(** * StockAgent: the tool-call session and its calculation service

    A shallow embedding of [StockAgent.py] (the session driver, the tool
    dispatcher, the search-result extractor and the positional slot
    mapper) and of [server.py] (the four arithmetic endpoints), followed
    by the properties the design document states about them.

    Conventions of the embedding:
    - a Python [float] is an IEEE-754 binary64 value, modelled by
      [spec_float] at precision 53 and maximal exponent 1024; the real
      number a float stands for is a rational of [Q], and [rounded]
      says when a float is a rational number rounded to binary64;
    - a Python [str] is a [string]; the only characters the code inspects
      are ASCII ([$], [.], the digits), so a UTF-8 reading is harmless;
    - a decoded JSON document (and a Python list or dict built from one)
      is a [json] value; a dict is an association list in insertion order
      whose first binding of a key is the live one;
    - a Python exception is a value of [exn], and code that may raise
      returns [res]. *)

From Stdlib Require Import ZArith List String Ascii Bool Lia.
From Stdlib Require Import QArith Qabs Lqa Qpower.
From Stdlib Require Import Floats.SpecFloat.
From Stdlib Require Import DecimalString.
Import ListNotations.
Open Scope string_scope.
Open Scope Z_scope.

(** ** Floating-point numbers *)

Module Float.

Definition prec : Z := 53.
Definition emax : Z := 1024.

Definition float := spec_float.

Definition add : float -> float -> float := SFadd prec emax.
Definition sub : float -> float -> float := SFsub prec emax.
Definition mul : float -> float -> float := SFmul prec emax.
Definition div : float -> float -> float := SFdiv prec emax.
Definition abs : float -> float := SFabs.
Definition ltb : float -> float -> bool := SFltb.
Definition eqb : float -> float -> bool := SFeqb.
Definition valid : float -> bool := valid_binary prec emax.

Definition zero : float := S754_zero false.

(** [float(n)] for a Python int: the integer rounded once to binary64. *)
Definition of_Z (n : Z) : float := binary_normalize prec emax n 0 false.

(** The quotient [n / 10^k] of two integers rounded once to binary64;
    this is the value [float] gives to a decimal literal with digits [n]
    and [k] digits after the point. *)
Definition of_decimal (n : Z) (k : nat) : float :=
  match n with
  | Zpos p =>
      div (S754_finite false p 0)
          (S754_finite false (Z.to_pos (10 ^ Z.of_nat k)) 0)
  | _ => zero
  end.

(** Python's truth value of a float: [x != 0.0]; a NaN is true. *)
Definition is_zero (x : float) : bool :=
  match x with S754_zero _ => true | _ => false end.

Definition is_nan (x : float) : bool :=
  match x with S754_nan => true | _ => false end.

(** *** [format(x, ".2f")]

    The exact value of [x] is rounded half-to-even to a multiple of
    1/100 and printed with two digits after the point. *)

Definition round_half_even (n d : Z) : Z :=
  let q := n / d in
  let r := n mod d in
  match 2 * r ?= d with
  | Lt => q
  | Gt => q + 1
  | Eq => if Z.even q then q else q + 1
  end.

Definition hundredths (m : positive) (e : Z) : Z :=
  match e with
  | Zneg p => round_half_even (Zpos m * 100) (2 ^ Zpos p)
  | _ => Zpos m * 2 ^ e * 100
  end.

Definition string_of_nat_Z (n : Z) : string :=
  NilZero.string_of_uint (N.to_uint (Z.to_N n)).

Definition two_digits (n : Z) : string :=
  if n <? 10 then "0" ++ string_of_nat_Z n else string_of_nat_Z n.

Definition fixed2 (h : Z) : string :=
  string_of_nat_Z (h / 100) ++ "." ++ two_digits (h mod 100).

Definition sign_prefix (s : bool) : string := if s then "-" else "".

Definition format_2f (x : float) : string :=
  match x with
  | S754_nan => "nan"
  | S754_infinity s => sign_prefix s ++ "inf"
  | S754_zero s => sign_prefix s ++ "0.00"
  | S754_finite s m e => sign_prefix s ++ fixed2 (hundredths m e)
  end.

End Float.

Set Warnings "-register-all".
Definition float : Type := Float.float.

(** ** JSON values, Python exceptions *)

Inductive json : Type :=
  | JNull
  | JBool (b : bool)
  | JInt (n : Z)
  | JFloat (x : float)
  | JStr (s : string)
  | JArr (items : list json)
  | JObj (fields : list (string * json)).

Inductive exn : Type :=
  | KeyError (key : string)
  | TypeError
  | AttributeError
  | ValueError
  | ZeroDivisionError.

Inductive res (A : Type) : Type :=
  | Ok (a : A)
  | Raise (e : exn).
Arguments Ok {A} a.
Arguments Raise {A} e.

Definition res_bind {A B} (m : res A) (k : A -> res B) : res B :=
  match m with
  | Ok a => k a
  | Raise e => Raise e
  end.

Definition raises {A} (m : res A) : bool :=
  match m with Ok _ => false | Raise _ => true end.

(** ** The fragment of Python the sources use *)

Module Py.

Fixpoint assoc (k : string) (fs : list (string * json)) : option json :=
  match fs with
  | [] => None
  | (k', v) :: fs' => if String.eqb k k' then Some v else assoc k fs'
  end.

(** A byte [10xxxxxx] of the UTF-8 reading: it continues the character
    that the byte before it began. *)
Definition is_continuation (c : ascii) : bool :=
  let n := N_of_ascii c in (128 <=? n)%N && (n <? 192)%N.

Definition starts_with_continuation (s : string) : bool :=
  match s with
  | String c _ => is_continuation c
  | EmptyString => false
  end.

(** The characters (code points) of [s], each with all its bytes. *)
Fixpoint groups (s : string) : list string :=
  match s with
  | EmptyString => []
  | String c s' =>
      match groups s' with
      | g :: rest =>
          if starts_with_continuation s'
          then String c g :: rest
          else String c EmptyString :: g :: rest
      | [] => [String c EmptyString]
      end
  end.

(** [s[0], s[1], ...]: the one-character strings of [s]. *)
Definition chars (s : string) : list json := map JStr (groups s).

(** [k in s] for two strings: [k] occurs in [s]. *)
Fixpoint contains (k s : string) : bool :=
  if String.prefix k s then true
  else match s with
       | EmptyString => false
       | String _ s' => contains k s'
       end.

Definition is_str (k : string) (v : json) : bool :=
  match v with JStr s => String.eqb k s | _ => false end.

(** [d.get(k, default)]; only a dict has the method. *)
Definition get (d : json) (k : string) (default : json) : res json :=
  match d with
  | JObj fs => Ok match assoc k fs with Some v => v | None => default end
  | _ => Raise AttributeError
  end.

(** [for x in v]: the items of a list, the keys of a dict, the
    characters of a string. *)
Definition iter (v : json) : res (list json) :=
  match v with
  | JArr items => Ok items
  | JObj fs => Ok (map (fun kv => JStr (fst kv)) fs)
  | JStr s => Ok (chars s)
  | _ => Raise TypeError
  end.

(** [k in v] for a string key [k]. *)
Definition contains_key (k : string) (v : json) : res bool :=
  match v with
  | JObj fs => Ok match assoc k fs with Some _ => true | None => false end
  | JArr items => Ok (existsb (is_str k) items)
  | JStr s => Ok (contains k s)
  | _ => Raise TypeError
  end.

(** [v[k]] for a string key [k]. *)
Definition getitem (v : json) (k : string) : res json :=
  match v with
  | JObj fs =>
      match assoc k fs with Some x => Ok x | None => Raise (KeyError k) end
  | _ => Raise TypeError
  end.

(** [sep.join(texts)]; every item has to be a string. *)
Fixpoint join (sep : string) (texts : list json) : res string :=
  match texts with
  | [] => Ok ""
  | [JStr s] => Ok s
  | JStr s :: rest => res_bind (join sep rest) (fun t => Ok (s ++ sep ++ t))
  | _ :: _ => Raise TypeError
  end.

End Py.

Notation "x <- m ;; k" := (res_bind m (fun x => k))
  (at level 61, m at next level, right associativity).

(** ** [server.py]: the calculation endpoints *)

Module Server.

(** Python's [x / y] on floats raises on a zero divisor (of either sign)
    and is the IEEE quotient otherwise. *)
Definition truediv (x y : float) : res float :=
  if Float.is_zero y then Raise ZeroDivisionError else Ok (Float.div x y).

Module PriceReturnInput.
Record t := { initial_price : float; final_price : float }.
End PriceReturnInput.

Definition calc_price_return (data : PriceReturnInput.t) : res json :=
  let initial := PriceReturnInput.initial_price data in
  let final := PriceReturnInput.final_price data in
  q <- truediv (Float.sub final initial) initial ;;
  Ok (JObj [("price_return", JFloat (Float.mul q (Float.of_Z 100)))]).

Module DividendInput.
Record t := { dividend_total : float; initial_price : float }.
End DividendInput.

Definition calc_dividend_yield (data : DividendInput.t) : res json :=
  q <- truediv (DividendInput.dividend_total data)
               (DividendInput.initial_price data) ;;
  Ok (JObj [("dividend_yield", JFloat (Float.mul q (Float.of_Z 100)))]).

Module TotalReturnInput.
Record t := { price_return : float; dividend_yield : float }.
End TotalReturnInput.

— WHAT IS NEEDED —
There is a line with "match assoc k fs with Some x" and a line with "Module PriceReturnInput." above. Copy exactly those two lines and all lines between them, with nothing else.

— PROBLEM SOLUTION —
      match assoc k fs with Some x => Ok x | None => Raise (KeyError k) end
  | _ => Raise TypeError
  end.

(** [sep.join(texts)]; every item has to be a string. *)
Fixpoint join (sep : string) (texts : list json) : res string :=
  match texts with
  | [] => Ok ""
  | [JStr s] => Ok s
  | JStr s :: rest => res_bind (join sep rest) (fun t => Ok (s ++ sep ++ t))
  | _ :: _ => Raise TypeError
  end.

End Py.

Notation "x <- m ;; k" := (res_bind m (fun x => k))
  (at level 61, m at next level, right associativity).

(** ** [server.py]: the calculation endpoints *)

Module Server.

(** Python's [x / y] on floats raises on a zero divisor (of either sign)
    and is the IEEE quotient otherwise. *)
Definition truediv (x y : float) : res float :=
  if Float.is_zero y then Raise ZeroDivisionError else Ok (Float.div x y).

Module PriceReturnInput.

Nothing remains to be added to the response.